Wellness Proves Good (for) Business
By Sherree Geyer
In an era of relatively unconstrained growth in health care costs, Mainstream Living hasn’t seen an insurance premium for four consecutive years.
Reno Berg, president and CEO of the Ames, Iowa, service agency for people with disabilities, credits a five-year partnership with Des Moines-based mercy medical Center with improved employee health and wellness. “Prior to the Mercy affiliation, our health insurance increases were in the double digits. It became difficult to provide health insurance without increasing deductibles and out-of-pocket costs,” he explains.
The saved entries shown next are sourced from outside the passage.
(** * jsonapi: the marshaling engine and the time codecs

    A shallow embedding of [response.go] and [attributes.go].  Go values
    reached through reflection are an inductive type [Value]; the
    [included] map shared by one marshal call is a [gmap] threaded through
    the traversal; a run-time panic of the Go program is an outcome of its
    own, next to a returned value and a returned error. *)

From Stdlib Require Import ZArith String Ascii List Lia.
From Stdlib Require Import DecimalString DecimalPos.
From stdpp Require Import gmap strings list fin_maps.

Set Warnings "-register-all".
Local Open Scope Z_scope.
Local Open Scope string_scope.

(* ===================================================================== *)
(** * Part I: definitions                                                *)
(* ===================================================================== *)

(** ** Go primitives: strings and integers *)

(** [strings.Split(s, sep)] for a one-character separator: one component
    more than there are separators, never an empty result. *)
Fixpoint Split (s : string) (sep : ascii) : list string :=
  match s with
  | EmptyString => [EmptyString]
  | String c s' =>
      if Ascii.eqb c sep then EmptyString :: Split s' sep
      else match Split s' sep with
           | x :: xs => String c x :: xs
           | [] => [String c EmptyString]
           end
  end.

(** Two's-complement wrap-around of [int64] arithmetic. *)
Definition wrap64 (z : Z) : Z := (z + 2 ^ 63) mod 2 ^ 64 - 2 ^ 63.

Definition minInt64 : Z := - 2 ^ 63.
Definition maxInt64 : Z := 2 ^ 63 - 1.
Mainstream is one of a growing number of employers that are partnering with hospitals in an effort to promote wellness and drive down overall health care costs.
Baptist health System, Birmingham, Ala., which instituted a success wellness program for its 4,000-plus employees, has partnered with 60 local employers to establish similar programs. These partnerships, in turn, have led to patients’ selecting Baptist providers as their primary care physicians, says Laura Catherine Mason, employer relations specialist at the health system.
“Instead of having employees schedule physician visits, we take physicians to them for on-site appointments,” she says. “We’re retained these employees as clinic patients, making it easier for them to r4eceive treatments, and worked with this same employer for noncritical occupational issues, such as drug treatment, head lacerations or knee strain.”
Yale Miller, executive vice president of operations at Aegis Health Group Inc., a business development firm in Brentwood, TN., teams with Baptist Health to develop Workforce Wellness. He says hospitals generally end up investing $150,000 to $250,000 annually in partnership programs and can expect a return on investment of 2-to-1 the first year and 3- or 5-to-1 the second.
Investment includes a dedicated sales person, screeners to perform on-site health risk assessments, and resources for educational materials and activities.